Exercise
Word for word, restate the entries below from their first line through the line that contains "The callback that".

Material for this task
——

(* ===== verification/MbimIndications.v ===== *)
(** Unsolicited MBIM indications: [src/src/mbim_frontend/mbim_indications.c], and
    the QMUX synchronisation of [mbim_vendor_qmux.c].

    The callback that queues a message is the interface [IndicationQueue] on the
    queue's state; the message is passed as the bytes the callback copies. *)

From S2P Require Import Prelude MbimWire ModemState MbimHandlers MbimReports MbimStrings MbimCommands.

#[local] Set Primitive Projections.
#[local] Open Scope string_scope.
#[local] Open Scope Z_scope.

(** [mbim_indications_enqueue_fn] with its user pointer; [None] when the message
    does not fit the queue's slot. *)
Class IndicationQueue (Q : Type) := enqueue : bytes -> Q -> option (bool * Q).

Record mbim_indications_state := IndState {
  is_sms_cfg_sent : bool; is_packet_service_sent : bool;
  is_register_state_sent : bool; is_radio_state_sent : bool }.

Definition mbim_indications_reset : mbim_indications_state := IndState false false false false.

(** The characters that fit [cap] bytes, and the number of bytes written. *)
Definition write_utf16le_ascii (dst : nat) (src : bytes) (cap : nat) : B Z :=
  let l := utf16le (take (cap / 2) src) in
  mem_write dst l ;; mret (Z.of_nat (length l)).

Definition fill {A} (m : B A) (n : nat) : option bytes := snd <$> run_wire m (replicate n 0).

Section Indications.
Context {Q : Type} `{IndicationQueue Q}.
Implicit Types (q : Q).

(** The message in [ind], of 512 bytes. *)
Definition queue_indication_uuid_cid q (service_id : bytes) (cid : Z) (payload : bytes)
    : option (bool * Q) :=
  let payload_len := Z.of_nat (length payload) in
  let total_len := u32 (44 + payload_len) in
  if 512 <? total_len then Some (false, q) else
  ind ← fill (put_le32 0 MBIM_INDICATE_STATUS_MSG ;;
              put_le32 4 total_len ;;
              put_le32 8 0 ;;
              put_le32 12 1 ;;
              put_le32 16 0 ;;
              mem_write 20 service_id ;;
              put_le32 36 cid ;;
              put_le32 40 payload_len ;;
              mem_write 44 payload) (Z.to_nat total_len);
  enqueue ind q.

Definition mbim_indications_emit_sms_configuration (st : mbim_indications_state) q
    : bool * mbim_indications_state * Q :=
  if is_sms_cfg_sent st then (false, st, q) else (true, st <| is_sms_cfg_sent := true |>, q).

Definition mbim_indications_emit_sms_read q (info : option bytes) (info_len : Z)
    : option (bool * Q) :=
  match info with
  | None => Some (false, q)
  | Some info =>
    if info_len =? 0 then Some (false, q) else
    data ← slice info 0 (Z.to_nat info_len);
    queue_indication_uuid_cid q UUID_SMS MBIM_CID_SMS_READ data
  end.

Definition mbim_indications_emit_sms_message_store_status q (message_index : Z)
    : option (bool * Q) :=
  payload ← fill (put_le32 0 MBIM_SMS_STATUS_FLAG_NEW_MESSAGE ;; put_le32 4 message_index) 8;
  queue_indication_uuid_cid q UUID_SMS MBIM_CID_SMS_MESSAGE_STORE_STATUS payload.

Definition mbim_indications_emit_packet_service (st : mbim_indications_state) q
    : option (bool * mbim_indications_state * Q) :=
  if is_packet_service_sent st then Some (false, st, q) else
  payload ← fill (put_le32 0 0 ;; put_le32 4 20 ;; put_le32 8 0 ;; put_le32 12 0) 16;
  '(ok, q) ← queue_indication_uuid_cid q UUID_BASIC_CONNECT 10 payload;
  Some (ok, if ok : bool then st <| is_packet_service_sent := true |> else st, q).

(** The seven words of a packet service payload. *)
Definition packet_service_payload (state data_class ul dl : Z) : option bytes :=
  fill (put_le32 0 0 ;; put_le32 4 state ;; put_le32 8 data_class ;; put_le32 12 ul ;;
        put_le32 16 0 ;; put_le32 20 dl ;; put_le32 24 0) 28.

Definition mbim_indications_emit_packet_service_attaching q : option (bool * Q) :=
  payload ← packet_service_payload 1 0 0 0;
  queue_indication_uuid_cid q UUID_BASIC_CONNECT MBIM_CID_PACKET_SERVICE payload.

Definition mbim_indications_emit_packet_service_attached q : option (bool * Q) :=
  payload ← packet_service_payload 2 0x20 50000000 100000000;
  queue_indication_uuid_cid q UUID_BASIC_CONNECT MBIM_CID_PACKET_SERVICE payload.

Definition mbim_indications_emit_packet_service_detached q : option (bool * Q) :=
  payload ← packet_service_payload 0 0 0 0;
  queue_indication_uuid_cid q UUID_BASIC_CONNECT MBIM_CID_PACKET_SERVICE payload.

Definition register_state_payload (state : Z) : option bytes :=
  fill (put_le32 0 0 ;; put_le32 4 state ;; put_le32 8 1 ;; put_le32 12 0 ;; put_le32 16 1 ;;
        put_le32 44 2) 48.

Definition mbim_indications_emit_register_state_searching q : option (bool * Q) :=
  payload ← register_state_payload 2;
  queue_indication_uuid_cid q UUID_BASIC_CONNECT MBIM_CID_REGISTER_STATE payload.

Definition mbim_indications_emit_register_state_deregistered q : option (bool * Q) :=
  payload ← register_state_payload 1;
  queue_indication_uuid_cid q UUID_BASIC_CONNECT MBIM_CID_REGISTER_STATE payload.

Definition register_home_payload (st : modem_state) : option bytes :=
  fill (put_le32 0 0 ;; put_le32 4 3 ;; put_le32 8 1 ;; put_le32 12 0x20 ;; put_le32 16 1 ;;
        put_le32 20 48 ;;
        plmn_len ← write_utf16le_ascii 48 (op_plmn (ms_oper st)) 12;
        put_le32 24 plmn_len ;;
        put_le32 28 60 ;;
        name_len ← write_utf16le_ascii 60 (op_name (ms_oper st)) 16;
        put_le32 32 name_len ;;
        put_le32 44 2) 76.

Definition mbim_indications_emit_register_state_home q (state : option modem_state)
    : option (bool * Q) :=
  match state with
  | None => Some (false, q)
  | Some st =>
    payload ← register_home_payload st;
    queue_indication_uuid_cid q UUID_BASIC_CONNECT MBIM_CID_REGISTER_STATE payload
  end.

Definition mbim_indications_emit_register_state (st : mbim_indications_state) q
    : option (bool * mbim_indications_state * Q) :=
  if is_register_state_sent st then Some (false, st, q) else
  payload ← fill (put_le32 0 1 ;; put_le32 4 1 ;; put_le32 8 20 ;; put_le32 12 1 ;;
                  put_le32 16 0 ;; put_le32 20 0) 24;
  '(ok, q) ← queue_indication_uuid_cid q UUID_BASIC_CONNECT 9 payload;
  Some (ok, if ok : bool then st <| is_register_state_sent := true |> else st, q).

Definition mbim_indications_emit_radio_state (st : mbim_indications_state) q
    : option (bool * mbim_indications_state * Q) :=
  if is_radio_state_sent st then Some (false, st, q) else
  payload ← fill (put_le32 0 1 ;; put_le32 4 1) 8;
  '(ok, q) ← queue_indication_uuid_cid q UUID_BASIC_CONNECT 3 payload;
  Some (ok, if ok : bool then st <| is_radio_state_sent := true |> else st, q).

Definition mbim_indications_emit_connect q : bool * Q := (true, q).

Definition mbim_indications_emit_lte_attach_status q (state : option modem_state)
    : option (bool * Q) :=
  let apn := match state with Some st => apn_or_internet st | None => str "internet" end in
  let attached := match state with Some st => ms_packet_attached st | None => false end in
  '(info_len, payload) ← run_wire (mbim_wire_init 0 256 ;; put_attach_status 0 attached apn)
                                  (replicate 256 0);
  data ← slice payload 0 (Z.to_nat info_len);
  queue_indication_uuid_cid q UUID_BASIC_CONNECT_EXTENSIONS MBIM_EXT_CID_LTE_ATTACH_STATUS data.
End Indications.

(** ** The QMUX synchronisation *)

Record mbim_vendor_qmux_state := QmuxState {
  qx_sync_ind_sent : bool; qx_sync_ind_pending : bool; qx_sync_ind_buf : bytes; qx_sync_ind_len : Z }.

Definition mbim_vendor_qmux_reset (st : mbim_vendor_qmux_state) : mbim_vendor_qmux_state :=
  st <| qx_sync_ind_sent := false |> <| qx_sync_ind_pending := false |> <| qx_sync_ind_len := 0 |>.

(** The QMI response: the transaction and the message number of the request. *)
Definition ctl_sync_response (q7 q8 q9 : Z) : bytes :=
  [0x01; 0x11; 0x00; 0x80; 0x00; 0x00; 0x00; q7; q8; q9; 0x07; 0x00;
   0x02; 0x04; 0x00; 0x00; 0x00; 0x00; 0x00].

Definition ctl_sync_command_done (mbim_tid cid : Z) (service_id resp_qmi : bytes) : option bytes :=
  let n := Z.of_nat (length resp_qmi) in
  cmd_done ← fill (put_le32 0 MBIM_COMMAND_DONE ;;
        put_le32 4 (48 + n) ;;
        put_le32 8 mbim_tid ;;
        put_le32 12 1 ;;
        put_le32 16 0 ;;
        mem_write 20 service_id ;;
        put_le32 36 cid ;;
        put_le32 40 MBIM_STATUS_SUCCESS ;;
        put_le32 44 n ;;
        mem_write 48 resp_qmi) 128;
  Some (take (Z.to_nat (48 + n)) cmd_done).

Definition ctl_sync_indication (cid : Z) : option bytes :=
  let ind_qmi := [0x01; 0x0b; 0x00; 0x80; 0x00; 0x00; 0x02; 0x00; 0x27; 0x00; 0x00; 0x00] in
  ind ← fill (put_le32 0 MBIM_INDICATE_STATUS_MSG ;;
        put_le32 4 56 ;;
        put_le32 8 0 ;;
        put_le32 12 1 ;;
        put_le32 16 0 ;;
        mem_write 20 UUID_EXT_QMUX ;;
        put_le32 36 cid ;;
        put_le32 40 12 ;;
        mem_write 44 ind_qmi) 64;
  Some (take 56 ind).

Section Qmux.
Context {Q : Type} `{IndicationQueue Q}.

Definition mbim_vendor_qmux_handle_ctl_sync (st : mbim_vendor_qmux_state) (mbim_tid cid : Z)
    (service_id : bytes) (q : option bytes) (q_len : Z) (queue : Q)
    : option (bool * mbim_vendor_qmux_state * Q) :=
  match q with
  | None => Some (false, st, queue)
  | Some q =>
    if q_len <? 12 then Some (false, st, queue) else
    q7 ← q !! 7%nat; q8 ← q !! 8%nat; q9 ← q !! 9%nat;
    cmd_done ← ctl_sync_command_done mbim_tid cid service_id (ctl_sync_response q7 q8 q9);
    '(ok, queue) ← enqueue cmd_done queue;
    if negb ok then Some (false, st, queue) else
    if negb (qx_sync_ind_sent st) then
      ind ← ctl_sync_indication cid;
      Some (true, st <| qx_sync_ind_buf := (over ind (qx_sync_ind_buf st)) |>
                     <| qx_sync_ind_len := 56 |> <| qx_sync_ind_pending := true |>, queue)
    else Some (true, st, queue)
  end.
End Qmux.

Definition mbim_vendor_qmux_has_pending_indication (st : mbim_vendor_qmux_state) : bool :=
  qx_sync_ind_pending st.

(** The bytes copied to [out], [None] when 0 is returned. *)
Definition mbim_vendor_qmux_take_pending_indication (st : mbim_vendor_qmux_state) (out_size : Z)
    : option bytes * mbim_vendor_qmux_state :=
  if negb (qx_sync_ind_pending st) || (qx_sync_ind_len st =? 0) || (out_size <? qx_sync_ind_len st)
  then (None, st)
  else (Some (take (Z.to_nat (qx_sync_ind_len st)) (qx_sync_ind_buf st)),
        st <| qx_sync_ind_pending := false |>).

Definition mbim_vendor_qmux_mark_indication_sent (st : mbim_vendor_qmux_state)
    : mbim_vendor_qmux_state :=
  st <| qx_sync_ind_sent := true |> <| qx_sync_ind_len := 0 |>.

——

Written answer
(* ===== verification/MbimIndications.v ===== *)
(** Unsolicited MBIM indications: [src/src/mbim_frontend/mbim_indications.c], and
    the QMUX synchronisation of [mbim_vendor_qmux.c].

    The callback that queues a message is the interface [IndicationQueue] on the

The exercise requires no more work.